[What is being asked] Below are some entries. Copy each line in them that holds "replace".

[Input material]
(** The estimate is NaN along x and 25 m along y, at a height of 1 m. *)
Definition lost_x_far_y : ControllerThread :=
  _log_data_pos NaN (Num 25) (Num 1) (init flight_config).

(** The estimate comes in at a height of 0.5 m, [run] sets the reference
    one metre up, the key generator ends without an ['e'], the follower
    sets the first waypoint (0, 0, 1) and the control loop ticks once:
    the motors are off and the error is 0.5 m, which is the margin. *)
Definition disarmed_flight : Program :=
  run_events
    [Position (Num 0) (Num 0) (Num 0.5); Setup; Follow None; Follow None;
     Tick early]
    (start flight_config).

End IEEE.

(** * Properties *)

(** ** Comparisons and clipping *)

Lemma Rltb_lt (a b : R) : a < b -> Rltb a b = true.
Proof. unfold Rltb. destruct (Rlt_dec a b); intros; auto; lra. Qed.

Lemma Rltb_ge (a b : R) : b <= a -> Rltb a b = false.
Proof. unfold Rltb. destruct (Rlt_dec a b); intros; auto; lra. Qed.

Lemma Rgtb_gt (a b : R) : a > b -> Rgtb a b = true.
Proof. unfold Rgtb. destruct (Rgt_dec a b); intros; auto; lra. Qed.

Lemma Rgtb_le (a b : R) : a <= b -> Rgtb a b = false.
Proof. unfold Rgtb. destruct (Rgt_dec a b); intros; auto; lra. Qed.

Lemma Rltb_spec (a b : R) : reflect (a < b) (Rltb a b).
Proof. unfold Rltb. destruct (Rlt_dec a b); constructor; assumption. Qed.

Lemma Rgtb_spec (a b : R) : reflect (a > b) (Rgtb a b).
Proof. unfold Rgtb. destruct (Rgt_dec a b); constructor; assumption. Qed.

Lemma clip_bounds (a a_min a_max : R) :
  a_min <= a_max -> a_min <= clip a a_min a_max <= a_max.
Proof.
  intros Hle. unfold clip. split.
  - apply Rmin_glb; [apply Rmax_r | exact Hle].
  - apply Rmin_r.
Qed.

Lemma clip_inside (a a_min a_max : R) :
  a_min <= a <= a_max -> clip a a_min a_max = a.
Proof.
  intros [Hlo Hhi]. unfold clip.
  rewrite Rmax_left by exact Hlo. apply Rmin_left. exact Hhi.
Qed.

(** ** The model of [transformations.py] on two attitudes *)

Lemma EPS_small : 0 < Trans._EPS < 1 / 2.
Proof.
  unfold Trans._EPS.
  assert (H : 0 < / 2 ^ 52 <= / 2 ^ 4).
  { split.
    - apply Rinv_0_lt_compat. apply pow_lt. lra.
    - apply Rinv_le_contravar; [apply pow_lt; lra|].
      apply Rle_pow; [lra | lia]. }
  replace (/ 2 ^ 4) with (1 / 16) in H by (simpl; field).
  lra.
Qed.

Lemma atan2_pos_x (y x : R) : 0 < x -> Trans.atan2 y x = atan (y / x).
Proof. intros Hx. unfold Trans.atan2. now rewrite Rltb_lt. Qed.

Lemma atan2_pos_y_axis (y : R) : 0 < y -> Trans.atan2 y 0 = PI / 2.
Proof.
  intros Hy. unfold Trans.atan2.
  rewrite (Rltb_ge 0 0) by lra. now rewrite Rltb_lt.
Qed.

(** A unit quaternion that turns about the vertical axis only. *)
Lemma quaternion_matrix_yaw_only (c d : R) :
  c * c + d * d = 1 ->
  Trans.quaternion_matrix (V4 0 0 c d)
  = M3 (V3 (1 - 2 * (c * c)) (- (2 * (c * d))) 0)
       (V3 (2 * (c * d)) (1 - 2 * (c * c)) 0)
       (V3 0 0 1).
Proof.
  intros Hn. unfold Trans.quaternion_matrix. cbn [w0 w1 w2 w3].
  pose proof EPS_small as HE.
  replace (0 * 0 + 0 * 0 + c * c + d * d) with 1 by lra.
  rewrite Rltb_ge by lra.
  replace (2.0 / 1) with 2 by lra.
  assert (Hs : sqrt 2 * sqrt 2 = 2) by (apply sqrt_sqrt; lra).
  set (k := sqrt 2) in *.
  f_equal; f_equal; try (replace 1.0 with 1 by lra);
    try (ring_simplify; replace (k ^ 2) with 2 by (simpl; lra); lra);
    try ring.
Qed.

Lemma euler_yaw_only (c d : R) :
  c * c + d * d = 1 ->
  snd (Trans.euler_from_quaternion (V4 0 0 c d))
  = Trans.atan2 (2 * (c * d)) (1 - 2 * (c * c)).
Proof.
  intros Hn. unfold Trans.euler_from_quaternion.
  rewrite quaternion_matrix_yaw_only by exact Hn.
  unfold Trans.euler_from_matrix. cbn [row0 row1 row2 v0 v1 v2].
  replace ((1 - 2 * (c * c)) * (1 - 2 * (c * c)) + 2 * (c * d) * (2 * (c * d)))
    with 1 by nra.
  rewrite sqrt_1. pose proof EPS_small as HE.
  rewrite Rgtb_gt by lra. reflexivity.
Qed.

(** Level attitude: the yaw estimate is zero. *)
Lemma euler_level_yaw : snd (Trans.euler_from_quaternion (V4 0 0 0 1)) = 0.
Proof.
  rewrite euler_yaw_only by lra.
  rewrite atan2_pos_x by lra.
  replace (2 * (0 * 1) / (1 - 2 * (0 * 0))) with 0 by lra.
  apply atan_0.
Qed.

(** A quarter turn to the left: the yaw estimate is 90 degrees. *)
Lemma euler_quarter_turn_yaw :
  snd (Trans.euler_from_quaternion (V4 0 0 (sqrt 2 / 2) (sqrt 2 / 2)))
  = PI / 2.
Proof.
  assert (Hs : sqrt 2 * sqrt 2 = 2) by (apply sqrt_sqrt; lra).
  rewrite euler_yaw_only by nra.
  replace (2 * (sqrt 2 / 2 * (sqrt 2 / 2))) with 1 by nra.
  replace (1 - 1) with 0 by ring.
  apply atan2_pos_y_axis. lra.
Qed.

(** ** Attributes a method leaves alone *)

Section Frames.

Context {T : Transformations}.

Lemma control_law_cum_height_err (s : ControllerThread) :
  cum_height_err (control_law s)
  = if enabled s
    then clip (cum_height_err s + (v2 (pos_ref s) - v2 (pos s))) (-200) 200
    else cum_height_err s.
Proof.
  unfold control_law.
  destruct (euler_from_quaternion (attq s)) as [[roll pitch] yaw].
  cbn. destruct (enabled s); reflexivity.
Qed.

Lemma control_law_enabled (s : ControllerThread) :
  enabled (control_law s) = enabled s.
Proof.
  unfold control_law.
  destruct (euler_from_quaternion (attq s)) as [[roll pitch] yaw].
  cbn. destruct (enabled s) eqn:He; cbn; exact He.
Qed.

Lemma calc_control_signals_cum_height_err (w : World) (s : ControllerThread) :
  cum_height_err (calc_control_signals w s) = cum_height_err (control_law s).
Proof.
  unfold calc_control_signals, print_at_period, read_config.
  destruct (Rgtb _ _); reflexivity.
Qed.

Lemma calc_control_signals_enabled (w : World) (s : ControllerThread) :
  enabled (calc_control_signals w s) = enabled s.
Proof.
  rewrite <- (control_law_enabled s).
  unfold calc_control_signals, print_at_period, read_config.
  destruct (Rgtb _ _); reflexivity.
Qed.

Lemma run_iteration_cum_height_err (w : World) (s : ControllerThread) :
  cum_height_err (run_iteration w s) = cum_height_err (control_law s).
Proof.
  rewrite <- (calc_control_signals_cum_height_err w).
  unfold run_iteration. destruct (enabled _); reflexivity.
Qed.

Lemma run_iteration_enabled (w : World) (s : ControllerThread) :
  enabled (run_iteration w s) = enabled s.
Proof.
  transitivity (enabled (calc_control_signals w s));
    [|apply calc_control_signals_enabled].
  unfold run_iteration.
  destruct (enabled (calc_control_signals w s)) eqn:He; cbn; exact He.
Qed.

Lemma run_setup_frame (s : ControllerThread) :
  cum_height_err (snd (run_setup s)) = cum_height_err s
  /\ enabled (snd (run_setup s)) = enabled s.
Proof.
  unfold run_setup, make_position_sanity_check.
  destruct (_ || _); split; reflexivity.
Qed.

(** What a key does to the integral and to the armed flag. *)
Lemma handle_key_frame (ch : ascii) (s : ControllerThread) :
  if Ascii.eqb ch "e"
  then fst (handle_key ch s) = enable s
  else cum_height_err (fst (handle_key ch s)) = cum_height_err s
       /\ (enabled s = false -> enabled (fst (handle_key ch s)) = false).
Proof.
  unfold handle_key.
  destruct (Ascii.eqb_spec ch "e") as [->|Hne]; [reflexivity|].
  repeat match goal with
         | |- context [Ascii.eqb ch ?c] => destruct (Ascii.eqb ch c)
         end; cbn; split; auto.
Qed.

(** What one step of the follower does to the integral and to the armed
    flag. *)
Lemma coordinates_step_frame (key : option ascii) (s : ControllerThread)
  (pl : Place) :
  let c := snd (fst (coordinates_step key s pl)) in
  if calls_enable (Follow key) (mkProgram s pl)
  then c = enable s
  else cum_height_err c = cum_height_err s
       /\ (enabled s = false -> enabled c = false).
Proof.
  destruct pl as [|len n|len n|len n| |]; cbn -[Nat.ltb].
  - destruct key as [ch|]; cbn; [|auto].
    destruct (Ascii.eqb ch "e"); cbn; auto.
  - destruct key as [ch|]; cbn -[Nat.ltb];
      (destruct (n <? len)%nat; [|cbn; auto];
       destruct (nth_error (co_x _) n); [|cbn; auto];
       destruct (nth_error (co_y _) n); [|cbn; auto];
       destruct (nth_error (co_z _) n); [|cbn; auto];
       destruct (nth_error (co_yaw _) n); [|cbn; auto];
       unfold rebind_pos_ref; destruct (pos_ref_initial_obj s); cbn; auto).
  - destruct key as [ch|]; cbn; destruct (Rgtb _ _); cbn; auto.
  - destruct key; cbn; auto.
  - destruct key; cbn; auto.
  - destruct key; cbn; auto.
Qed.

(** While the motors are off, an event that does not call [enable]
    changes neither the integral nor the armed flag. *)
Lemma step_disarmed (ev : Event) (p : Program) :
  enabled (control p) = false ->
  calls_enable ev p = false ->
  cum_height_err (control (step ev p)) = cum_height_err (control p)
  /\ enabled (control (step ev p)) = false.
Proof.
  destruct p as [s pl]. intros Hd Hne. cbn [control] in Hd.
  destruct ev; cbn [step control place].
  - rewrite run_iteration_cum_height_err, control_law_cum_height_err,
      run_iteration_enabled, Hd. auto.
  - destruct (run_setup_frame s) as [-> ->]. auto.
  - auto.
  - auto.
  - auto.
  - auto.
  - pose proof (handle_key_frame ch s) as H. cbn in Hne. rewrite Hne in H.
    destruct H as [-> H]. auto.
  - pose proof (coordinates_step_frame key s pl) as H.
    destruct (coordinates_step key s pl) as [[o c] pl'].
    cbn [fst snd control] in *. rewrite Hne in H.
    destruct H as [-> H]. auto.
Qed.

End Frames.

(** ** The control law *)

Section ControlLaw.

Context {T : Transformations}.

Lemma control_law_thrust_r (s : ControllerThread) :
  thrust_r (control_law s)
  = 4 * th_C (cfg_thrust (config s)) *
    (th_kP (cfg_thrust (config s)) * (v2 (pos_ref s) - v2 (pos s))
     - th_kD (cfg_thrust (config s)) * v2 (vel s)
     + cfg_m (config s) * cfg_g (config s)
     + th_kI (cfg_thrust (config s)) * cum_height_err (control_law s))
    * 2 ^ 16
    / (cos (v0 (stab_att s) * (PI / 180)) * cos (v1 (stab_att s) * (PI / 180))).
Proof.
  unfold control_law.
  destruct (euler_from_quaternion (attq s)) as [[roll pitch] yaw].
  cbn -[pow]. destruct (enabled s); reflexivity.
Qed.

Lemma control_law_lateral (s : ControllerThread) :
  let yaw := estimated_yaw s in
  let g := cfg_pitchroll (config s) in
  let pitch :=
    20 * (g_kP g * (v0 (pos_ref s) - v0 (pos s)) - g_kD g * v0 (vel s)) in
  let roll :=
    -20 * (g_kP g * (v1 (pos_ref s) - v1 (pos s)) - g_kD g * v1 (vel s)) in
  pitch_r (control_law s) = cos yaw * pitch + - sin yaw * roll
  /\ roll_r (control_law s) = sin yaw * pitch + cos yaw * roll.
Proof.
  unfold control_law, estimated_yaw.
  destruct (euler_from_quaternion (attq s)) as [[roll pitch] yaw].
  cbn. destruct (enabled s); split; reflexivity.
Qed.

Lemma calc_control_signals_outputs (w : World) (s : ControllerThread) :
  let s0 := control_law s in
  let s' := calc_control_signals w s in
  roll_r s' = clip (roll_r s0) (-30.0) 30.0
  /\ pitch_r s' = clip (pitch_r s0) (-30.0) 30.0
  /\ yawrate_r s' = clip (yawrate_r s0) (-200.0) 200.0
  /\ thrust_r s' = clip (thrust_r s0) 0 (0.8 * 2 ^ 16 - 1).
Proof.
  unfold calc_control_signals. generalize (control_law s). intros s0.
  unfold print_at_period, read_config.
  destruct (Rgtb _ _); cbn -[pow]; repeat split.
Qed.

[Written answer]
  replace (/ 2 ^ 4) with (1 / 16) in H by (simpl; field).
  replace (0 * 0 + 0 * 0 + c * c + d * d) with 1 by lra.
  replace (2.0 / 1) with 2 by lra.
  f_equal; f_equal; try (replace 1.0 with 1 by lra);
    try (ring_simplify; replace (k ^ 2) with 2 by (simpl; lra); lra);
  replace ((1 - 2 * (c * c)) * (1 - 2 * (c * c)) + 2 * (c * d) * (2 * (c * d)))
  replace (2 * (0 * 1) / (1 - 2 * (0 * 0))) with 0 by lra.
  replace (2 * (sqrt 2 / 2 * (sqrt 2 / 2))) with 1 by nra.
  replace (1 - 1) with 0 by ring.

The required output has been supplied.